The following is a modified excerpt from:
5 Reasons Why A Global Recession Seems Likely – by Rob Clarfeld, 7 June 2012 (published on Forbes Intelligent Investing App.)
A stronger year-end economy followed by weakening during the following spring and summer months has been the recurring theme 3 years in a row now and lead to rolling debt crises countered with strong central bank policy; essentially pushing out the possibility of a renewed recession for a few more months.
With a recession forestalled, economists proclaim a strong recovery is right around the corner, only to see weakness re-emerge as the impact of the policy stimulus wears off.
This has happened in 2010, 2011, and now it is again occurring in 2012.

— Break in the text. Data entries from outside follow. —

(** Without failing system calls, that is what it takes. *)
Lemma wait_domain_exact p :
  pr_errors p = [] ->
  (fst (establish_at_service_startup p) = Ok tt <-> waits_alone p /\ pr_claimed p = false) /\
  (fst (verify_single_threaded_spawn p) = Ok tt <-> waits_alone p /\ sigismember (pr_blocked p) SIGCHLD = true).
Proof.
  destruct p as [main threaded [handler mask flags] blocked claimed errors]. cbn [pr_errors]. intros ->. unfold waits_alone. cbn.
  destruct main; [|cbn; naive_solver]. destruct threaded; [cbn; naive_solver|].
  set (d := {| sa_handler := handler; sa_mask := mask; sa_flags := flags |}).
  assert (validate_disposition d = Ok tt <-> handler = 0 /\ Z.land flags SA_NOCLDWAIT = 0) as Hd.
  { unfold validate_disposition, d. cbn [sa_handler sa_flags]. destruct (handler =? 0) eqn:E1, (Z.land flags SA_NOCLDWAIT =? 0) eqn:E2;
      bsplit; cbn; naive_solver. }
  unfold establish_at_service_startup, verify_single_threaded_spawn, require_single_thread, query_disposition, require_blocked,
    call_or, system_call, sbind, sget, smodify, slift, sret, serr. cbn -[validate_disposition sigismember Z.lor].
  destruct (validate_disposition d) as [[]|e|]; [|naive_solver..]. split.
  - destruct claimed; cbn -[sigismember Z.lor]; [naive_solver|].
    rewrite bool_decide_eq_true_2 by done. cbn -[sigismember Z.lor]. rewrite blocked_by_mask. cbn. naive_solver.
  - destruct (sigismember blocked SIGCHLD); cbn; naive_solver.
Qed.

(** * A worker that does not exit by itself *)

Definition worker : Worker.DirectChildAuthWorkerAuthority := {| Worker.dc_pid := 40; Worker.dc_state := Worker.Unreaped |}.
Definition broker : Broker.DirectChildBrokerAuthority :=
  {| Broker.dc_pid := 41; Broker.dc_gate := true; Broker.dc_state := Broker.Active |}.

(** Interrupted, still running, interrupted again while it dies. *)
Definition kernel : ChildKernel :=
  {| ck_waits := [WaitFails EINTR; WaitNothing; WaitFails EINTR; WaitReaps SIGKILL]; ck_kills := [ESRCH]; ck_gates := []; ck_log := [] |}.

Lemma cleanup_reaps_witness :
  cleanup_status false kernel = Some SIGKILL /\
  fst (Worker.emergency_cleanup (worker, kernel)) = Ok false /\
  ck_log (snd (snd (Broker.emergency_terminate_and_wait (broker, kernel)))) = [GateClosed 41; ChildReaped 41 SIGKILL] /\
  is_Some (cleanup_status (worker_sent worker) kernel) /\ is_Some (cleanup_status (broker_sent broker) kernel).
Proof.
  split; [vm_compute; reflexivity|]. split; [vm_compute; reflexivity|]. split; [vm_compute; reflexivity|].
  apply (cleanup_reaps worker broker kernel); vm_compute; reflexivity.
Defined.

How healthy can the global economy really be if it is constantly in need of huge monetary crutches?
Here’s my thinking:
Europe, the world’s largest economic bloc, is already contracting at an accelerating pace – the unemployment rate just hit a record of 11% and the Eurozone PMI measure of manufacturing strength has been contracting for 10 months running, and is getting worse; as geopolitical risks in the Eurozone are climbing and the fragility of the banking system is increasing.
China is slowing and unlikely to be as strong a driver of global growth as it was just a couple years ago and China’s government has made it clear that any additional stimulus would not be anywhere near the size and scope of that of 2009, which seems to have created a mountain of non-performing debt.

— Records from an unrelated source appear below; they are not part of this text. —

(** A capture while the child is held. *)
Lemma capture_step {V} phase events (k : TaskAuditIdentity -> launch V) ok s0 s :
  moved events s0 s -> knows phase s -> phase_view phase = ChildStopped ->
  (forall identity s', moved (events ++ [Captured (el_pid (self_of s0)) identity]) s0 s' -> knows phase s' -> same_channels s s' ->
    wp (k identity) (ends ok (fun s' => kept s0 s' /\ known s')) s') ->
  wp (let! captured := capture in let! identity := slift (ok_or captured IdentityTransition) in k identity)
     (ends ok (fun s' => kept s0 s' /\ known s')) s.
Proof.
  intros Hm Hk Hv Hc. apply capture_then.
  - intros identity s' Hr. apply wp_bind, wp_lift. cbn [ok_or bound]. apply Hc.
    + rewrite <- (moved_pid _ _ _ Hm). by eapply moved_event.
    + pose proof (knows_event _ _ _ _ ChildStopped Hr Hk) as Hs'. rewrite Hv in Hs'. destruct (Hs' (view_captured _ _)) as [H1 H2]. split; [done|]. by rewrite Hv.
    + unfold same_channels. by rewrite (proj1 Hr).
  - intros s' Hr. apply wp_bind, wp_lift. cbn [ok_or bound]. apply recorded_none in Hr as [Hu Hq]. split; [eapply kept_trans; [apply Hm|apply Hu]|].
    exists phase. eauto using untouched_knows.
Qed.

(** The launcher at its first stop, and proven to be the installed one. *)
Definition proven_launcher (self : ExactLauncher) (before : TaskAuditIdentity) : Prop :=
  let expected := el_expected_launcher self in
  proves_exact_process_image before (el_pid self) (fl_real_uid expected) (fl_effective_uid expected)
    (fl_real_gid expected) (fl_effective_gid expected) (fl_executable expected) = true.

(** The target at its trap, and proven to be the launcher after its [execve]. *)
Definition proven_target (self : ExactLauncher) (before after : TaskAuditIdentity) : Prop :=
  let plan := ep_plan (el_plan self) in
  proves_exec_transition_from after before (el_pid self) (bp_effective_uid plan) (bp_effective_gid plan) (bp_installed_executable plan) = true.

Abbreviation over s := (fun s' => kept s s' /\ knows Reaped s').

Lemma wait_initial_stop_spec (s : state) :
  knows AwaitingInitialStop s ->
  wp wait_initial_stop (ends (fun before s' => exists status, traced_stop_signal status = Some SIGSTOP /\
    moved [Reported (el_pid (self_of s)) status; Captured (el_pid (self_of s)) before] s s' /\ same_channels s s' /\
    knows UnprovenInitialStop s' /\ proven_launcher (self_of s) before) (over s)) s.
Proof.
  intros Hs. apply consuming_spec. eapply look_then; [apply nonblocking_spec|apply moved_start|done|]. intros _ s1 M1 K1 C1.
  apply wp_bind. eapply wp_mono; [by apply (wait_stop_spec _ AwaitingInitialStop UnprovenInitialStop)|].
  intros [[]|e|] s2 H2; cbn [bound ends] in *; [|split; [eapply kept_trans; [apply M1|apply H2]|apply H2]|done].
  destruct H2 as (status & Hst & M2 & C2 & K2). pose proof (moved_trans _ _ _ _ _ M1 M2) as M. cbn [app] in M. rewrite (moved_pid _ _ _ M1) in M.
  eapply watch_then; [exact M|done|]. intros _ s3 M3 K3 C3. eapply capture_step; [done|done|done|]. intros before s4 M4 K4 C4.
  eapply watch_then; [exact M4|done|]. intros _ s5 M5 K5 C5. apply self_now_then.
  pose proof (proj1 M5) as (Hpid & _ & Hexp). rewrite Hpid, Hexp. unfold proven_launcher.
  destruct (proves_exact_process_image _ _ _ _ _ _ _) eqn:Ep; cbn [negb]; [apply wp_ret|apply wp_err; split; [apply M5|by eexists]].
  exists status. split_and!; [done|exact M5|unfold same_channels in *; congruence|exact K5|done].
Qed.

(** Continuing a held child. *)
Lemma continue_then {V} phase events (k : unit -> launch V) ok s0 s :
  moved events s0 s -> knows phase s -> phase_view phase = ChildStopped ->
  (forall s', moved (events ++ [Continued (el_pid (self_of s0)) 0]) s0 s' -> sees ChildRuns s' -> same_channels s s' ->
     wp (k tt) (ends ok (fun s' => kept s0 s' /\ known s')) s') ->
  wp (let! error := ptrace_continue in if negb (error =? 0) then serr (Native error) else k tt) (ends ok (fun s' => kept s0 s' /\ known s')) s.
Proof.
  intros Hm Hk Hv Hc. apply ptrace_continue_then. intros error s' Hr.
  pose proof (knows_event _ _ _ _ (if error =? 0 then ChildRuns else ChildStopped) Hr Hk) as Hs'. rewrite Hv in Hs'.
  destruct (Hs' (proj2 (view_stopped_call _ error))) as [H1 H2]. destruct (error =? 0) eqn:Ee; bsplit; cbn [negb].
  - subst error. apply Hc; [|done|]; [|unfold same_channels; by rewrite (proj1 Hr)]. rewrite <- (moved_pid _ _ _ Hm). by eapply moved_event.
  - apply wp_err. split; [eapply kept_trans; [apply Hm|apply (moved_recorded _ _ _ Hr)]|]. exists phase. split; [done|]. by rewrite Hv.
Qed.

Lemma prove_trace_spec (s : state) :
  knows UnprovenInitialStop s ->
  wp prove_trace_and_continue_to_exec (ends (fun _ s' =>
    moved [Continued (el_pid (self_of s)) 0] s s' /\ same_channels s s' /\ knows AwaitingExecTrap s') (over s)) s.
Proof.
  intros Hs. apply consuming_spec. eapply watch_then; [apply moved_start|done|]. intros _ s1 M1 K1 C1.
  apply (continue_then UnprovenInitialStop [] (fun _ => set_phase AwaitingExecTrap >>! probe_gate >>! ensure_deadline)); [done|done|done|].
  intros s2 M2 V2 C2. apply set_phase_then. set (s3 := (_, _, _)). assert (knows AwaitingExecTrap s3) as K3 by (split; [done|exact V2]).
  assert (moved [Continued (el_pid (self_of s)) 0] s s3) as M3 by exact M2.
  apply (look_then AwaitingExecTrap [Continued (el_pid (self_of s)) 0]); [apply probe_gate_spec|done|done|]. intros _ s4 M4 K4 C4.
  eapply wp_mono; [apply ensure_deadline_spec|]. intros r s5 (Hp & U5 & Q5). destruct r as [[]|e|]; cbn [ends]; [| |done].
  - split; [rewrite <- (app_nil_r [_]); eapply moved_trans; [exact M4|]; apply moved_looks; [done|by eapply Q5]|].
    split; [|eauto using untouched_knows]. unfold same_channels in *. destruct U5 as (_ & _ & -> & _). cbn in C4. congruence.
  - split; [eapply kept_trans; [apply M4|apply U5]|]. eexists. eauto using untouched_knows.
Qed.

India and Brazil, two extremely important emerging powers also are slowing. India is stagnating (-1% annual GDP rate) while Brazil grew at only 0.2% in the first quarter.
The emerging market slowdown will provide far less of a cushion against diminished global growth than it did just a few years ago. So much for decoupling…
The U.S. economy cannot achieve “escape velocity,” to produce a self-sustaining recovery. The job market never left the recession to begin with. Over four years have gone by since 2008, when the U.S. hit its employment peak, and we’re still 3.6% below where we started. This is truly unprecedented as recoveries typically take a little over two years to reclaim a previous employment peak. The latest unemployment report showed an increase in part-time jobs but a loss of full-time employment. According to David Rosenberg, personal disposable income adjusted for taxes and inflation just declined for the 7th month in a row; this rarely happens outside of a recession. For a primarily consumer-based economy, combined with a low aggregate savings rate, this weakness in income growth is alarming.
The half-life on monetary bailouts is getting shorter and shorter and we fully expect to get another dose of monetary stimulus in short order.
However these stimulus measures from global central banks have not produced a self-sustaining recovery because they don’t solve the problem of excessive global indebtedness. They treat symptoms, not the disease.
As a result, the positive impact on the markets and the economy seems to be getting smaller. The much-heralded LTRO (long-term refinancing operation) in Europe put the crisis on ice for a mere 4-5 months, and here we are again, talking about the worsening European debt crisis.
Although few economic forecasters are calling for a recession — they never do, I believe that currently there is at least a very significant possibility that we are at the front-end of another global recession. I hope that this is not the case, but the foundation beneath the global economy is exceedingly fragile.